Part 1: If the cross price elasticity of demand between ski lift tickets and ski rentals is negative 0.20, this means that they are complementary goods. A 15 percent increase in the price of ski lift tickets would lead to a decrease in the demand for ski rentals.

Part 2: The demand for ski rentals would fall.

fall--- percent ​(Enter your response rounded to one decimal place.​)

To calculate the percentage fall in demand for ski rentals, we need to multiply the cross price elasticity of demand (-0.20) by the percentage change in price of ski lift tickets (15%).

Percentage fall = Cross price elasticity of demand * Percentage change in price
= -0.20 * 15%
= -3%

Therefore, we would expect the demand for ski rentals to fall by approximately 3%.

Part 1:

To determine the effect of a price change on the sales of ski rentals, we can use the concept of cross price elasticity of demand. The negative value of cross price elasticity suggests that ski lift tickets and ski rentals are complementary goods, meaning that they are typically consumed together.

A cross price elasticity of -0.20 implies that a 1% increase in the price of ski lift tickets leads to a 0.20% decrease in the demand for ski rentals.

Given that the price of ski lift tickets has increased by 15 percent, we can calculate the expected change in the demand for ski rentals as follows:

Expected change in demand for ski rentals = -0.20 * 15% = -3%

Part 2:
Since the cross price elasticity of demand between ski lift tickets and ski rentals is negative, an increase in the price of ski lift tickets would lead to a decrease in the demand for ski rentals.

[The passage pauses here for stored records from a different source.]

(** ** Properties *)

(** C15: the PostgreSQL repositories of customers and products implement the ports.
    Over any database whose statements do what PostgreSQL's do on the two tables, each
    repository call answers and changes its table as the contract of the port says: a
    creation inserts exactly the given record, on a free id and under a document or SKU
    no other record has, an update changes the
    editable columns of that record and no other, a deactivation only clears [active];
    "not found" is answered only when no row has the id or key, and success only when
    one has; a lookup answers a stored record with the id, document or SKU asked for; a
    page holds stored records that the filter selects and, when its arithmetic stays in
    range, exactly the window of all of them in the order of their creation, where a text
    selects by ILIKE: for texts without wildcards, over ASCII columns, what the in-memory
    adapters match.  Other failures leave the table as it was or fully changed, and no
    call touches the other table. *)
Theorem postgres_catalog_refines `{!CaseTables, !Ilike} {W : Type} `{!CatalogDatabase W} :
  (forall X (e : customer.repoE X) (w : W) (x : X) (w' : W),
     exec (customer_pg X e) w x w' ->
     customer_spec e (customers_table w) x (customers_table w') /\ products_table w' = products_table w) /\
  (forall X (e : product.repoE X) (w : W) (x : X) (w' : W),
     product_call_ok e -> exec (product_pg X e) w x w' ->
     product_spec e (products_table w) x (products_table w') /\ customers_table w' = customers_table w) /\
  (forall f c, customer_plain f -> is_ascii (customer.Name c) -> is_ascii (customer.Document c) ->
     customer_selects f c = customer.matches c f) /\
  (forall f p, product_plain f -> is_ascii (product.Name p) -> is_ascii (product.SKU p) ->
     product_selects f p = product.matches p f).
Proof.
  split; [intros X e w x w'; apply customer_pg_refines|]. split; [intros X e w x w'; apply product_pg_refines|].
  split; [apply customer_selects_matches|apply product_selects_matches].
Qed.
(** * CloudView: the multi-source resource aggregation engine

    A shallow embedding of the Go packages [pkg/models], [pkg/types],
    [pkg/config], [pkg/providers] and [pkg/providers/aws], and the
    properties of the filter predicates, the kind and health tables, the
    region fallback chain, the provider registry and the fan-out/fan-in of
    [AWSProvider.GetResources].

    Conventions.
    - A Go [string] is a [string]; a slice is a [list]; [len(s) > 0] on a
      slice is [0 <? length s] (a nil slice and an empty slice both have
      length 0 and are both the empty list).
    - A Go [map[string]V] is a [gmap string V]; a map field that the code
      tests against [nil] is an [option (gmap string V)], [None] being nil.
    - A [time.Time] is the instant it denotes, an integer count of
      nanoseconds; [t.Before(u)] is [t <? u] and [t.After(u)] is [u <? t].
    - A Go [(value, error)] result is a [result]: [Ok v] is [(v, nil)],
      [Error msg] is [(zero, err)] with [err.Error() = msg]. *)

From Stdlib Require Import ZArith Lia Permutation.
From stdpp Require Import base tactics option strings list gmap fin_maps sorting relations.

Open Scope Z_scope.

(** ** Go values shared by all packages *)

Abbreviation Time := Z (only parsing).

Inductive result (A : Type) : Type :=
  | Ok (v : A)
  | Error (msg : string).
Arguments Ok {A} v.
Arguments Error {A} msg.

(** [fmt.Errorf(prefix + ": %w", err)] keeps the wrapped message after the
    prefix. *)
Definition wrap_error (prefix msg : string) : string :=
  prefix +:+ ": " +:+ msg.

(** The one function of Go's [strings] package that the filter predicates
    call, [strings.EqualFold] (equality under Unicode simple case folding).
    It belongs to the Go standard library, not to this repository, and is
    taken as a parameter: every statement below holds for any
    implementation of it. *)
Class GoStrings := { EqualFold : string → string → bool }.

(** A fold of the ASCII letters only, which is what [strings.EqualFold]
    computes on two ASCII strings; used to run the predicates on examples. *)
Definition ascii_lower (c : Ascii.ascii) : Ascii.ascii :=
  let n := Ascii.N_of_ascii c in
  if ((65 <=? n) && (n <=? 90))%N then Ascii.ascii_of_N (n + 32) else c.

Fixpoint ascii_EqualFold (s t : string) : bool :=
  match s, t with
  | EmptyString, EmptyString => true
  | String a s', String b t' =>
      Ascii.eqb (ascii_lower a) (ascii_lower b) && ascii_EqualFold s' t'
  | _, _ => false
  end.

Definition AsciiStrings : GoStrings := {| EqualFold := ascii_EqualFold |}.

Therefore, the sales of ski rentals would fall if the price of ski lift tickets rises by 15 percent.

To predict the impact on the sales of ski rentals when the price of ski lift tickets increases by 15 percent, we can use the concept of cross price elasticity of demand.

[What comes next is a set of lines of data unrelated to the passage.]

Lemma test_literal s t :
  test (literal s) t = JsString.contains_ci s t.
Proof.
  unfold test, literal, JsString.contains_ci.
  induction (JsString.chars t) as [|b u IH];
    cbn [test_chars JsString.contains_chars];
    rewrite match_here_literal; [done|]. by rewrite IH.
Qed.

End RegExpFacts.

(** The search predicate of [getOrders] and [getCustomers] is the literal
    pattern of the search text: on a text field it is a case-insensitive
    substring test. *)
Lemma searchRegex_literal (s : string) :
  searchRegex s = Pass (RegExp.literal s).
Proof.
  unfold searchRegex, escapeRegExp. by rewrite compile_escapeRegex.
Qed.

Lemma searchRegex_contains `{Matcher} (s t : string) :
  ∃ re, searchRegex s = Pass re ∧ RegExp.test re t = JsString.contains_ci s t.
Proof.
  exists (RegExp.literal s). split; [apply searchRegex_literal | apply test_literal].
Qed.

(** The search stage of [getOrders] keeps a row when the product title
    contains the text, or when the text is a number and the order has that
    number. *)
Lemma searchStage_literal `{Runtime} (s : string) :
  JsString.truthy s = true →
  ∃ cond, searchStage (Some s) = Pass cond
    ∧ ∀ r, cond r
           = JsString.contains_ci s (title (row_product r))
             || (negb (JsNum.isNaN (Number_ (QStr s)))
                 && JsNum.eqb_Z (orderNumber (row_order r)) (Number_ (QStr s))).
Proof.
  intros Hs. unfold searchStage. rewrite Hs, searchRegex_literal. cbn.
  eexists. split; [reflexivity|]. intros r. cbn. by rewrite test_literal.
Qed.

(** The search of [getCustomers] uses the literal pattern for the name and
    for the delivery addresses. *)
Lemma customerSearch_literal `{Runtime} (db : Db) (s : string) :
  JsString.truthy s = true →
  customerSearch db (Some s)
  = Pass (Some (RegExp.literal s, ordersByAddress db (RegExp.literal s))).
Proof.
  intros Hs. unfold customerSearch. by rewrite Hs, searchRegex_literal.
Qed.

(** The example of the specification, on the sanitizing handlers: the
    search text [a.b*c] does not match [aXbYYc]. *)
Example search_literal_example `{Matcher} :
  ∃ re, searchRegex "a.b*c" = Pass re ∧ RegExp.test re "aXbYYc" = false
        ∧ RegExp.test re "xxA.B*Cxx" = true.
Proof. eexists. split; [apply searchRegex_literal | done]. Qed.

(** C2, on [getOrdersCurrentUser]: the search text is compiled as it comes.
    The text [a.c] does not occur in the title [abc], and the order whose
    only product has that title is returned all the same; the text [+1] is
    not a pattern at all and the request ends in a SyntaxError. *)
Theorem getOrdersCurrentUser_search_is_pattern `{Runtime} :
  JsString.contains_ci "a.c" "abc" = false
  ∧ (∃ r, getOrdersCurrentUser Example.archive 7
            (Example.userOrdersQuery (Some (QStr "a.c")) None) = Send 200 r
          ∧ uo_filtered r = db_orders Example.archive
          ∧ uo_totalOrders r = 1)
  ∧ getOrdersCurrentUser Example.archive 7
      (Example.userOrdersQuery (Some (QStr "+1")) None)
    = Next (OtherError "SyntaxError" "Nothing to repeat").
Proof.
  split; [done|]. split; [|done].
  exists {| uo_filtered := db_orders Example.archive; uo_totalOrders := 1;
            uo_currentPage := JsNum.of_Z 1; uo_pageSize := JsNum.of_Z 5 |}.
  split; [|done].
  unfold getOrdersCurrentUser, searchOrders; cbn.
  destruct (negb (JsNum.isNaN _) && JsNum.eqb_Z _ _); reflexivity.
Qed.

(** ** The page size *)

Section PageSize.
Context `{Runtime}.

Lemma Qle_bool_false (a b : Q) : Qle_bool a b = false ↔ (b < a)%Q.
Proof.
  rewrite <- not_true_iff_false, Qle_bool_iff. split.
  - apply Qnot_le_lt.
  - apply Qlt_not_le.
Qed.

(** What [safeLimit] computes from the number [Number(limit)]. *)
Lemma safeLimit_cases (limit : option qvalue) :
  match Number_or 10 limit with
  | Finite q =>
      ((q <= 0)%Q → safeLimit limit = 10)
      ∧ ((0 < q)%Q → (q <= 10)%Q → safeLimit limit = Qfloor q)
      ∧ ((10 < q)%Q → safeLimit limit = 10)
  | NaN | PosInf | NegInf => safeLimit limit = 10
  end.
Proof.
  unfold safeLimit. destruct (Number_or 10 limit) as [| | |q]; try done.
  cbn [JsNum.isFinite JsNum.gtb JsNum.floor andb]. unfold MAX_LIMIT.
  split; [|split].
  - intros Hq. apply Qle_bool_iff in Hq.
    change (inject_Z 0) with 0%Q. by rewrite Hq.
  - intros H0 H10. apply Qle_bool_false in H0.
    change (inject_Z 0) with 0%Q. rewrite H0. cbn.
    apply Z.min_l. change 10 with (Qfloor (inject_Z 10)).
    by apply Qfloor_resp_le.
  - intros H10.
    assert (0 < q)%Q as H0 by (eapply Qlt_trans; [|exact H10]; done).
    apply Qle_bool_false in H0.
    change (inject_Z 0) with 0%Q. rewrite H0. cbn.
    apply Z.min_r. change 10 with (Qfloor (inject_Z 10)).
    apply Qfloor_resp_le. by apply Qlt_le_weak.
Qed.

(** The ceiling holds for every request. *)
Lemma safeLimit_le_MAX_LIMIT (limit : option qvalue) :
  safeLimit limit <= MAX_LIMIT.
Proof.
  unfold safeLimit, MAX_LIMIT.
  destruct (_ && _); [apply Z.le_min_r | done].
Qed.

(** A limit between 0 and 1 is floored to 0, which [find] reads as no
    limit. *)
Lemma safeLimit_below_one (limit : option qvalue) (q : Q) :
  Number_or 10 limit = Finite q → (0 < q)%Q → (q < 1)%Q →
  safeLimit limit = 0.
Proof.
  intros Hn H0 H1. pose proof (safeLimit_cases limit) as Hc.
  rewrite Hn in Hc. destruct Hc as (_ & Hc & _).
  rewrite Hc; [|done|].
  - assert (Qfloor q < 1) as Hlt.
    { rewrite Zlt_Qlt. eapply Qle_lt_trans; [apply Qfloor_le|done]. }
    assert (0 <= Qfloor q) as Hge.
    { change 0 with (Qfloor (inject_Z 0)). apply Qfloor_resp_le.
      by apply Qlt_le_weak. }
    lia.
  - apply Qlt_le_weak. eapply Qlt_trans; [exact H1|done].
Qed.

Lemma findLimit_zero {A} (l : list A) : findLimit 0 l = l.
Proof. reflexivity. Qed.

(** [getOrders] and [getCustomers] report [safeLimit]. *)
Lemma getOrders_pageSize (db : Db) (q : OrdersQuery) st page :
  getOrders db q = Send st page →
  pageSize (pagination page) = JsNum.of_Z (safeLimit (q_limit q)).
Proof.
  unfold getOrders, finish.
  destruct (safeSearch _); cbn; [|done].
  destruct (orderFilters q); cbn; [|done].
  destruct (searchStage _); cbn; [|done].
  destruct (_ =? 0); cbn; [done|].
  by intros [= <- <-].
Qed.

Lemma getCustomers_pageSize (db : Db) (q : CustomersQuery) st page :
  getCustomers db q = Send st page →
  pageSize (pagination page) = JsNum.of_Z (safeLimit (c_limit q)).
Proof.
  unfold getCustomers, finish.
  destruct (customerFilters db q); cbn; [|done].
  by intros [= <- <-].
Qed.

End PageSize.

(** C3, on [getOrdersCurrentUser]: [limit] is used as it comes.  For
    [limit=100] the handlers that sanitize report a page size of 10, and
    [getOrdersCurrentUser] reports 100. *)
Theorem getOrdersCurrentUser_limit_unclamped :
  (∃ page, getOrders (H:=Example.runtime) Example.archive
             (Example.ordersQuery (Some (QStr "100")) None None) = Send 200 page
           ∧ pageSize (pagination page) = JsNum.of_Z 10)
  ∧ (∃ page, getCustomers (H:=Example.runtime) Example.archive
               (Example.customersQuery (Some (QStr "100")) None) = Send 200 page
             ∧ pageSize (pagination page) = JsNum.of_Z 10)
  ∧ (∃ r, getOrdersCurrentUser (H:=Example.runtime) Example.archive 7
            (Example.userOrdersQuery None (Some (QStr "100"))) = Send 200 r
          ∧ uo_pageSize r = JsNum.of_Z 100).
Proof. repeat split; eexists; split; reflexivity. Qed.

(** ** Upper bounds on dates *)

Section DateBounds.
Context `{Runtime}.

(** On a server whose clock is on UTC, [setHours(23, 59, 59, 999)] gives
    the last millisecond of the UTC day of the date. *)
Lemma setHours_utc (d : Z) :
  LocalTZA = 0 →
  setHours_23_59_59_999 d = d / msPerDay * msPerDay + 86399999.
Proof. unfold setHours_23_59_59_999. intros ->. rewrite Z.add_0_r. lia. Qed.

Lemma setHours_utc_midnight (day : Z) :
  LocalTZA = 0 →
  setHours_23_59_59_999 (day * msPerDay) = day * msPerDay + 86399999.
Proof.
  intros Hutc. rewrite (setHours_utc _ Hutc).
  unfold msPerDay. by rewrite Z.div_mul.
Qed.

(** With that bound, the instants kept are those before the next
    midnight. *)
Lemma end_of_day_bound (day v : Z) :
  LocalTZA = 0 →
  v <= setHours_23_59_59_999 (day * msPerDay) ↔ v < (day + 1) * msPerDay.
Proof.
  intros Hutc. rewrite (setHours_utc_midnight _ Hutc). unfold msPerDay. lia.
Qed.

(** [getCustomers] stores the end of the day as the upper bound of
    [createdAt]; [getOrders] stores the date as it is parsed. *)
Lemma registrationDateTo_bound (r : Range Z) (s : string) (d : Z) :
  Date_parse s = Some d →
  dateBound "registrationDateTo" r (Some (QStr s)) setHours_23_59_59_999 with_lte
  = Pass (with_lte r (setHours_23_59_59_999 d)).
Proof. unfold dateBound. by intros ->. Qed.

Lemma orderDateTo_bound (r : Range Z) (s : string) (d : Z) :
  Date_parse s = Some d →
  dateBound "orderDateTo" r (Some (QStr s)) id with_lte = Pass (with_lte r d).
Proof. unfold dateBound. by intros ->. Qed.

End DateBounds.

Cross price elasticity of demand measures the responsiveness of the quantity demanded for one good when the price of another good changes. A negative cross price elasticity implies a substitute relationship, meaning the goods are related but compete with each other.

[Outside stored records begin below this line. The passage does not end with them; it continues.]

(** * TritonHTTP: request parser, response builder and connection handler

    A shallow embedding of package [tritonhttp].  The repository holds two
    copies of the parser and of the server:

    - [pkg/tritonhttp/request.go] and the server that sits next to
      [pkg/tritonhttp/response.go] and [request_test.go]; modules [Pkg]
      and [PkgServer];
    - a second [request.go] and a second [server.go]; modules [Rev] and
      [RevServer].

    Both are embedded, function by function, over the same model of Go
    strings, maps, the buffered reader and the operating-system calls. *)

From Stdlib Require Import ZArith Ascii String DecimalString.
From stdpp Require Import gmap strings list fin_maps sorting.

Local Open Scope string_scope.

(** ** Go strings: the functions of package [strings] the code calls *)

Module Strings.

(** [strings.HasPrefix s prefix]. *)
Fixpoint HasPrefix (s prefix : string) : bool :=
  match prefix, s with
  | EmptyString, _ => true
  | String _ _, EmptyString => false
  | String p prefix', String c s' =>
      if Ascii.eqb c p then HasPrefix s' prefix' else false
  end.

(** [strings.HasSuffix s suffix]. *)
Definition HasSuffix (s suffix : string) : bool :=
  HasPrefix (String.rev s) (String.rev suffix).

(** [s[n:]]: drop the first [n] bytes. *)
Fixpoint skip (n : nat) (s : string) : string :=
  match n, s with
  | O, _ => s
  | S _, EmptyString => EmptyString
  | S n', String _ s' => skip n' s'
  end.

(** [strings.Cut s sep] for a non-empty [sep]: the text before and after
    the first instance of [sep]. *)
Fixpoint Cut (s sep : string) : option (string * string) :=
  if HasPrefix s sep then Some (EmptyString, skip (String.length sep) s)
  else match s with
       | EmptyString => None
       | String c s' =>
           match Cut s' sep with
           | Some (before, after) => Some (String c before, after)
           | None => None
           end
       end.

In this case, the cross price elasticity of demand between ski lift tickets and ski rentals is given as -0.20. This means that for a 1 percent increase in the price of ski lift tickets, there would be a 0.20 percent decrease in the quantity demanded for ski rentals.

Now, let's apply this information to answer the question:

1. Calculate the percentage increase in the price of ski lift tickets: 15 percent increase.
2. Multiply the percentage increase in price by the cross price elasticity (-0.20): 15% * -0.20 = -3%
3. Interpret the result: This means that with a 15 percent increase in the price of ski lift tickets, we would expect the quantity demanded for ski rentals to decrease by around 3 percent.

To answer Part 2 of the question, if the price of ski lift tickets rises by 15 percent, we would expect the demand for ski rentals to fall.